*** Block opens ***

Implicit Types (self : Api.t) (u : Api.User) (w : World)
  (params : option loc) (kwargs : list (string * arg)).

(** What a call does once a user is logged in and the headers argument,
    if there is one, is a mapping. *)
Lemma do_run self u method base_url url params kwargs w oh :
  Api.user self = Some u ->
  headers_given w kwargs = Some oh ->
  let params1 := Dict.comprehension fst snd not_none (params_given w params) in
  let full_url := URL_build "https" base_url url in
  let hdrs := match oh with
              | Some h => Dict.update h (auth_headers u)
              | None => auth_headers u
              end in
  let req := mkRequest method full_url hdrs params1 (kwargs_passed kwargs) in
  Api._do URL_build server json_loads self method base_url url params kwargs w
  = (if is_2xx (status (server req)) then
       match json_loads (body (server req)) with
       | Some j => Ok j
       | None => Raise DecodeError
       end
     else Raise (HttpError (status (server req)) full_url (body (server req))),
     mkWorld (heap_after w kwargs hdrs)
       (events w ++ [Debug (debug_message w method full_url params1 kwargs); Sent req])).
Proof.
  intros Hu Hh. cbv zeta.
  unfold Api._do, Api.base_headers, headers_given, kwargs_passed, heap_after in *.
  rewrite Hu.
  assert (P : forall (k : list (string * pyval) -> M pyval),
            bind (match params with
                  | None => ret []
                  | Some l => bind (deref l)
                                (fun d => ret (if PyVal.dict_truthy d then d else []))
                  end) k w
            = k (params_given w params) w).
  { intros k. destruct params as [l|]; unfold bind, deref, ret, params_given; simpl;
      [now rewrite or_empty | reflexivity]. }
  rewrite P. clear P.
  unfold bind at 1. unfold repr_kwargs at 1. cbv beta iota.
  unfold bind at 1. unfold logger_debug at 1. cbv beta iota.
  destruct (Dict.get kwargs "headers") as [[v|l]|] eqn:Hk.
  - destruct v; try discriminate. injection Hh as <-.
    unfold bind, ret, raise, Api.session_request, Api.raise_for_status,
      Api.response_json, debug_message, is_2xx; simpl.
    rewrite <- app_assoc. simpl.
    destruct ((200 <=? _) && _); simpl;
      [destruct (json_loads _)|]; reflexivity.
  - injection Hh as <-.
    unfold bind, ret, raise, deref, store, Api.session_request, Api.raise_for_status,
      Api.response_json, debug_message, is_2xx; simpl.
    rewrite lookup_insert_eq. simpl.
    rewrite <- app_assoc. simpl.
    destruct ((200 <=? _) && _); simpl;
      [destruct (json_loads _)|]; reflexivity.
  - injection Hh as <-.
    unfold bind, ret, raise, Api.session_request, Api.raise_for_status,
      Api.response_json, debug_message, is_2xx; simpl.
    rewrite <- app_assoc. simpl.
    destruct ((200 <=? _) && _); simpl;
      [destruct (json_loads _)|]; reflexivity.
Qed.
(** [solar / 5 * 100] is never NaN on a float other than NaN, and it is
    monotone. *)
Lemma scaled_solar_valid (solar : float) :
  Float.is_nan solar = false ->
  let v := Float.mul (Float.div solar (Float.of_int 5)) (Float.of_int 100) in
  Float.valid v = true /\ Float.is_nan v = false.
Proof.
  intros Hn v. subst v. rewrite of_int_5, of_int_100.
  destruct (rounds_to_valid _ _ (div_rounds solar 5629499534213120 (-50) Hn)) as (Hv & Hn').
  exact (rounds_to_valid _ _ (mul_rounds_r _ 7036874417766400 (-46) Hn' Hv bounded_100)).
Qed.

Lemma scaled_solar_mono (s1 s2 : float) :
  Float.valid s1 = true -> Float.valid s2 = true -> SFleb s1 s2 = true ->
  SFleb (Float.mul (Float.div s1 (Float.of_int 5)) (Float.of_int 100))
        (Float.mul (Float.div s2 (Float.of_int 5)) (Float.of_int 100)) = true.
Proof.
  intros H1 H2 Hle. destruct (SFleb_nan _ _ Hle) as (Hn1 & Hn2).
  rewrite of_int_5, of_int_100.
  apply (mul_mono_r _ _ _ _ bounded_100).
  - apply (rounds_to_valid _ _ (div_rounds s1 _ _ Hn1)).
  - apply (rounds_to_valid _ _ (div_rounds s2 _ _ Hn2)).
  - apply div_mono; assumption.
Qed.

Lemma clamp_valid (v lo hi : float) :
  Float.valid v = true -> Float.valid lo = true -> Float.valid hi = true ->
  Float.valid (clamp v lo hi) = true.
Proof.
  intros Hv Hlo Hhi. unfold clamp.
  destruct (Float.lt v lo); [exact Hlo|]. destruct (Float.gt v hi); assumption.
Qed.

(** The solar sub-score lies between 0 and 100 unless [solar] is NaN. *)
Lemma spec_solar_range (solar : float) :
  Float.is_nan solar = false ->
  SFleb (Float.of_int 0) (spec_solar_score solar) = true /\
  SFleb (spec_solar_score solar) (Float.of_int 100) = true /\
  Float.valid (spec_solar_score solar) = true.
Proof.
  intros Hn. destruct (scaled_solar_valid solar Hn) as (Hv & Hn').
  unfold spec_solar_score.
  destruct (clamp_range _ _ _ Hn' zero_le_100) as (H0 & H100).
  split; [exact H0|]. split; [exact H100|].
  apply clamp_valid; [exact Hv | reflexivity | reflexivity].
Qed.

Lemma spec_solar_mono (s1 s2 : float) :
  Float.valid s1 = true -> Float.valid s2 = true -> SFleb s1 s2 = true ->
  SFleb (spec_solar_score s1) (spec_solar_score s2) = true.
Proof.
  intros H1 H2 Hle. unfold spec_solar_score.
  apply clamp_mono; [exact zero_le_100 | apply scaled_solar_mono; assumption].
Qed.

(** The AQI sub-score is a valid float that is not below zero, and it
    does not increase with [aqi]. *)
Lemma spec_aqi_nonneg (aqi : float) :
  nonneg (spec_aqi_score aqi) = true /\ Float.valid (spec_aqi_score aqi) = true.
Proof.
  unfold spec_aqi_score.
  destruct (max_with_zero_nonneg (Float.sub (Float.of_int 100) aqi)) as (Hnn & Hv).
  split; [exact Hnn|]. apply Hv.
  destruct (Float.is_nan aqi) eqn:Hn.
  - destruct aqi; try discriminate. reflexivity.
  - rewrite of_int_100. apply (rounds_to_valid _ _ (sub_rounds aqi _ _ Hn bounded_100)).
Qed.

Lemma spec_aqi_anti (a1 a2 : float) :
  Float.valid a1 = true -> Float.valid a2 = true -> SFleb a1 a2 = true ->
  SFleb (spec_aqi_score a2) (spec_aqi_score a1) = true.
Proof.
  intros H1 H2 Hle. unfold spec_aqi_score. apply max_with_zero_mono.
  rewrite of_int_100. apply sub_anti; [exact bounded_100 | assumption..].
Qed.

(** Halving keeps a float that is not below zero so, and is monotone. *)
Lemma half_nonneg (u : float) :
  nonneg u = true -> Float.valid u = true ->
  nonneg (Float.mul Float.half u) = true /\ Float.valid (Float.mul Float.half u) = true.
Proof.
  intros Hnn Hv. pose proof (nonneg_not_nan u Hnn) as Hn.
  pose proof (mul_rounds_l u _ _ Hn Hv bounded_half) as Hr.
  split; [|apply (rounds_to_valid _ _ Hr)].
  apply (rounds_to_nonneg _ _ Hr).
  pose proof (nonneg_value u Hnn) as H0.
  apply (xscale_mono (F2Q 4503599627370496 (-53))) in H0; [|apply F2Q_pos].
  cbn [xscale] in H0. destruct (xscale _ (value u)) as [|q|]; cbn in *; auto. lra.
Qed.

Lemma half_mono (u1 u2 : float) :
  Float.valid u1 = true -> Float.valid u2 = true -> SFleb u1 u2 = true ->
  SFleb (Float.mul Float.half u1) (Float.mul Float.half u2) = true.
Proof. intros H1 H2 Hle. apply (mul_mono_l _ _ _ _ bounded_half); assumption. Qed.

Lemma combined_mono_solar (s1 s2 aqi : float) :
  Float.valid s1 = true -> Float.valid s2 = true -> SFleb s1 s2 = true ->
  SFleb (spec_combined s1 aqi) (spec_combined s2 aqi) = true.
Proof.
  intros H1 H2 Hle. destruct (SFleb_nan _ _ Hle) as (Hn1 & Hn2).
  destruct (spec_solar_range s1 Hn1) as (H10 & _ & Hv1).
  destruct (spec_solar_range s2 Hn2) as (H20 & _ & Hv2).
  apply (le_zero_nonneg false) in H10, H20.
  destruct (spec_aqi_nonneg aqi) as (Hna & Hva).
  destruct (half_nonneg _ H10 Hv1), (half_nonneg _ H20 Hv2), (half_nonneg _ Hna Hva).
  unfold spec_combined. apply add_mono_l; try assumption.
  apply half_mono; try assumption. apply spec_solar_mono; assumption.
Qed.
(** The goroutine started by [Handle] writes to and closes only
    descriptors the daemon kept. *)
Lemma completion_touches τ spec u n σ f :
  let ps := fresh_pipes 4 n in
  let g := completion_of (command_of os τ spec u ps) ps in
  f ∉ server_ends ps ->
  List.filter (on_file f) (since σ (exec (run' g) σ)) = [] /\
  (f ∈ open σ -> f ∈ open (exec (run' g) σ)).
Proof.
  intros ps g Hf.
  destruct (completion_run os UnknownExitStatus cd τ spec u n σ)
    as (werr & d1 & d2 & Ho & Hev & _).
  cbn zeta in Ho, Hev. fold ps g in Ho, Hev. rewrite Ho, Hev.
  assert (f <> go_errWriter g /\ f <> go_exitWriter g) as [He Hx].
  { unfold server_ends in Hf. simpl in Hf.
    rewrite !not_elem_of_cons in Hf. cbn. lia. }
  split.
  - cbn [List.filter on_file].
    rewrite List.filter_app, on_file_diagnostic by done.
    cbn [List.filter on_file app].
    rewrite (proj2 (Nat.eqb_neq (go_exitWriter g) f)) by congruence.
    rewrite List.filter_app, on_file_diagnostic by done.
    by rewrite on_file_close_events_notin.
  - intros Hin. apply elem_of_closed. by split.
Qed.

(** X5.  The daemon leaves the four descriptors it returned to the caller:
    neither [Handle] nor the goroutine it started writes to one of them
    or closes it, so one that is open stays open. *)
Theorem client_ends_left_to_caller d σ fds σ1 :
  Handle os cd d σ = ((fds, None), σ1) ->
  exists g,
    goroutines σ1 = goroutines σ ++ [g] /\
    forall f, f ∈ fds ->
      List.filter (on_file f) (since σ σ1) = [] /\
      forall σ2,
        List.filter (on_file f) (since σ2 (exec (run' g) σ2)) = [] /\
        (f ∈ open σ2 -> f ∈ open (exec (run' g) σ2)).
Proof.
  intros H. apply Handle_success_inv in H as (spec & u & H).
  cbn zeta in H. destruct H as (_ & -> & _ & Hg & Hl).
  eexists. split; [exact Hg|]. intros f Hf. split.
  - by rewrite (since_app _ _ _ Hl).
  - intros σ2. apply completion_touches.
    unfold client_ends in Hf. unfold server_ends. simpl in Hf |- *.
    rewrite !elem_of_cons, elem_of_nil in Hf. notin_lia.
Qed.
Lemma C6_no_eligible_formula_witness :
  EquationOfMotion.calculate (P := sample_ops)
    (EquationOfMotion.mkInputs (Some 1%float) None None None (Some 2%float))
  = Raise (ValueError msg_insufficient).
Proof.
  apply (C6_no_eligible_formula (P := sample_ops)
    (EquationOfMotion.mkInputs (Some 1%float) None None None (Some 2%float)));
    reflexivity.
Defined.

(** C7.  When the solver reaches the branch solving [v² = u² + 2as] for the
    final velocity (u, a, s given, v and t absent) and [u² + 2as] is
    negative, or the branch solving it for the initial velocity (v, a, s
    given, u and t absent) and [v² - 2as] is negative, it raises the
    [ValueError] "Cannot calculate square root of negative number!", a domain
    error, and returns no value; so it does for u = 3, a = -10, s = 5. *)
Theorem C7_negative_root_guard
    {F : Type} {A : Arith F} {P : PyFloatOps F} (x a s x2 : F) :
  py_pow2 x = Ok x2 ->
  (fltb (fadd x2 (fmul (fmul f2 a) s)) f0 = true ->
   EquationOfMotion.calculate
     (EquationOfMotion.mkInputs (Some x) None (Some a) None (Some s))
   = Raise (ValueError msg_negative_root)) /\
  (fltb (fsub x2 (fmul (fmul f2 a) s)) f0 = true ->
   EquationOfMotion.calculate
     (EquationOfMotion.mkInputs None (Some x) (Some a) None (Some s))
   = Raise (ValueError msg_negative_root)) /\
  is_domain_error (ValueError msg_negative_root) = true.
Proof.
  intros Hx. repeat split; intros H;
    unfold EquationOfMotion.calculate, EquationOfMotion.solve; cbn;
    [unfold EquationOfMotion.v2u2_find_v | unfold EquationOfMotion.v2u2_find_u];
    rewrite Hx; cbn; rewrite H; reflexivity.
Qed.
(** ** What an install does to the domain and to guest memory *)

Lemma gt_allocate_shadow_frame_spec l w :
  let '(gfn, l', w') := gt_allocate_shadow_frame l w in
  guest w' = guest w
  ∧ altp2m (xen w') = altp2m (xen w)
  ∧ mem_event (xen w') = mem_event (xen w)
  ∧ (maxmem (xen w') = maxmem (xen w) ∧ curr_mem_size l' = curr_mem_size l
     ∨ maxmem (xen w') = wrap64 (curr_mem_size l + GT_PAGE_SIZE)
       ∧ curr_mem_size l' = wrap64 (curr_mem_size l + GT_PAGE_SIZE))
  ∧ (gfn ≠ 0 ->
     ram (xen w') = {[gfn]} ∪ ram (xen w)
     ∧ reserved (xen w') = gfn :: reserved (xen w)).
Proof.
  unfold gt_allocate_shadow_frame, xc_domain_setmaxmem,
    xc_domain_increase_reservation_exact, xc_domain_populate_physmap_exact,
    hypercall.
  destruct w as [g [mm faults supply res rm alt me av] tr hn cbr ind].
  cbn [xen xen_faults].
  destruct faults as [|[] faults]; cbn;
    try (repeat apply conj; auto; congruence).
  - destruct supply as [|gfn supply]; cbn;
      repeat apply conj; auto; congruence.
  - destruct faults as [|[] faults]; cbn;
      try (repeat apply conj; auto; congruence).
    + destruct supply as [|gfn supply]; cbn;
        repeat apply conj; auto; congruence.
    + destruct supply as [|gfn supply]; cbn;
        try (repeat apply conj; auto; congruence).
      destruct faults as [|[] faults]; cbn;
        repeat apply conj; auto; congruence.
Qed.

Lemma load_bytes_lookup w pa n i :
  (i < n)%nat -> load_bytes w pa n !! i = Some (byte_at w (pa + Z.of_nat i)).
Proof.
  revert pa i. induction n as [|n IH]; intros pa i Hi; [lia|].
  cbn [load_bytes]. destruct i as [|i].
  - cbn. f_equal. f_equal. lia.
  - cbn. rewrite IH by lia. f_equal. f_equal. lia.
Qed.

Lemma shift_frame s i :
  0 <= i < GT_PAGE_SIZE -> Z.shiftr (s * GT_PAGE_SIZE + i) GT_PAGE_OFFSET_BITS = s.
Proof.
  intros Hi. change GT_PAGE_SIZE with 4096 in *. change GT_PAGE_OFFSET_BITS with 12.
  rewrite Z.shiftr_div_pow2 by lia. change (2 ^ 12) with 4096.
  replace (s * 4096 + i) with (i + s * 4096) by lia.
  rewrite Z.div_add by lia. rewrite Z.div_small by lia. lia.
Qed.

Lemma wrap_frame_base s :
  0 <= s < 2 ^ 52 -> wrap64 (Z.shiftl s GT_PAGE_OFFSET_BITS) = s * GT_PAGE_SIZE.
Proof.
  intros Hs. change GT_PAGE_OFFSET_BITS with 12. change GT_PAGE_SIZE with 4096.
  rewrite Z.shiftl_mul_pow2 by lia. change (2 ^ 12) with 4096.
  unfold wrap64. apply Z.mod_small. lia.
Qed.

Lemma wrap_frame_byte s i :
  0 <= s < 2 ^ 52 -> 0 <= i < GT_PAGE_SIZE ->
  wrap64 (wrap64 (Z.shiftl s GT_PAGE_OFFSET_BITS) + i) = s * GT_PAGE_SIZE + i.
Proof.
  intros Hs Hi. rewrite wrap_frame_base by exact Hs.
  change GT_PAGE_SIZE with 4096 in *. unfold wrap64. apply Z.mod_small. lia.
Qed.

Lemma valid_prefix_page w s n :
  valid_pa w (s * GT_PAGE_SIZE) = true -> (n <= 4096)%nat ->
  ∀ k, 0 <= k -> k + Z.of_nat n <= GT_PAGE_SIZE ->
  valid_prefix w (s * GT_PAGE_SIZE + k) n = n.
Proof.
  intros Hv. induction n as [|n IH]; intros Hn k Hk Hfit; [reflexivity|].
  cbn [valid_prefix].
  assert (Hvk : valid_pa w (s * GT_PAGE_SIZE + k) = true).
  { unfold valid_pa in *. rewrite shift_frame by lia.
    rewrite <- (shift_frame s 0) by (change GT_PAGE_SIZE with 4096; lia).
    rewrite Z.add_0_r. exact Hv. }
  rewrite Hvk. f_equal.
  replace (s * GT_PAGE_SIZE + k + 1) with (s * GT_PAGE_SIZE + (k + 1)) by lia.
  apply IH; lia.
Qed.

Lemma hypercall_reserved w : reserved (xen (snd (hypercall w))) = reserved (xen w).
Proof. unfold hypercall. destruct (xen_faults _); reflexivity. Qed.

Lemma vmi_write_8_pa_ok w pa v :
  valid_pa w pa = true ->
  vmi_write_8_pa w pa v
  = (true, log (EWrite pa [v mod 256])
             (set_guest (fun g => set_bytes (<[pa := v mod 256]> (bytes g)) g) w)).
Proof.
  intros Hv. unfold vmi_write_8_pa, vmi_write_pa. cbn [length valid_prefix].
  rewrite Hv. reflexivity.
Qed.
(** C2. [generate_caption] picks its template by the trimmed, lower-cased
    [choice]: [caption], [idea] and [launch plan], in any case and inside
    any white space, give the caption, the ideas and the launch-plan
    prompt; every other normalised value gives the fallback prompt, which
    holds the event text.  The prompt so built is the one sent.  For
    [{event: sneaker launch, choice: Caption}] the prompt sent is
    [Write a short, catchy social media caption for the launch of: sneaker launch]. *)
Theorem caption_template_selection {table : UnicodeCase}
    (request : CaptionRequest.t) :
  let event := CaptionRequest.event request in
  let choice := CaptionRequest.choice request in
  let prompt := generate_caption_prompt request in
  (choice_is (lit "caption") choice ->
     prompt = lit "Write a short, catchy social media caption for the launch of: "
                ++ event
     /\ contains (lit "catchy social media caption") prompt) /\
  (choice_is (lit "idea") choice ->
     prompt = lit "Give me creative marketing ideas for the launch of: "
                ++ event
     /\ contains (lit "creative marketing ideas") prompt) /\
  (choice_is (lit "launch plan") choice ->
     prompt = lit "Create a simple and effective launch plan for: " ++ event
     /\ contains (lit "launch plan") prompt) /\
  (lower (strip choice) <> lit "caption" ->
   lower (strip choice) <> lit "idea" ->
   lower (strip choice) <> lit "launch plan" ->
     prompt = lit "Tell me something helpful related to: " ++ event
     /\ contains event prompt) /\
  (forall w, sent (generate_caption request) w = [prompt]) /\
  (forall w,
     sent (generate_caption
             {| CaptionRequest.event := lit "sneaker launch";
                CaptionRequest.choice := lit "Caption" |}) w
     = [lit "Write a short, catchy social media caption for the launch of: sneaker launch"]).
Proof.
  intros event choice prompt. subst prompt. unfold generate_caption_prompt.
  fold event choice.
  assert (forall k c d,
            Forall (fun x => x < 128) k -> ascii_lower <$> k = k ->
            head k = Some c -> last k = Some d ->
            isspace (ascii_lower c) = false ->
            isspace (ascii_lower d) = false ->
            choice_is k choice -> lower (strip choice) = k) as Hnorm.
  { intros k c d. apply normalize_keyword. }
  repeat apply conj.
  - intros Hk.
    rewrite (Hnorm (lit "caption") 99 110); [|lit_forall|done..].
    rewrite decide_True by done. split; [done|].
    apply contains_app_r, contains_lit. reflexivity.
  - intros Hk.
    rewrite (Hnorm (lit "idea") 105 97); [|lit_forall|done..].
    rewrite decide_False by lit_neq. rewrite decide_True by done.
    split; [done|]. apply contains_app_r, contains_lit. reflexivity.
  - intros Hk.
    rewrite (Hnorm (lit "launch plan") 108 110); [|lit_forall|done..].
    rewrite !decide_False by lit_neq. rewrite decide_True by done.
    split; [done|]. apply contains_app_r, contains_lit. reflexivity.
  - intros N1 N2 N3. rewrite !decide_False by done.
    split; [done|]. apply contains_app_l.
  - intros w. apply (sent_app (POST_generate_caption request)).
  - intros w.
    etrans; [apply (sent_app (POST_generate_caption _))|].
    cbn [prompt_of]. vm_compute. reflexivity.
Qed.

*** Block closes ***

#### [THE PROBLEM]
Every line holding the word "media" should be copied out of the material.

#### [WRITTEN RESPONSE]
    [Write a short, catchy social media caption for the launch of: sneaker launch]. *)
     prompt = lit "Write a short, catchy social media caption for the launch of: "
     /\ contains (lit "catchy social media caption") prompt) /\
     = [lit "Write a short, catchy social media caption for the launch of: sneaker launch"]).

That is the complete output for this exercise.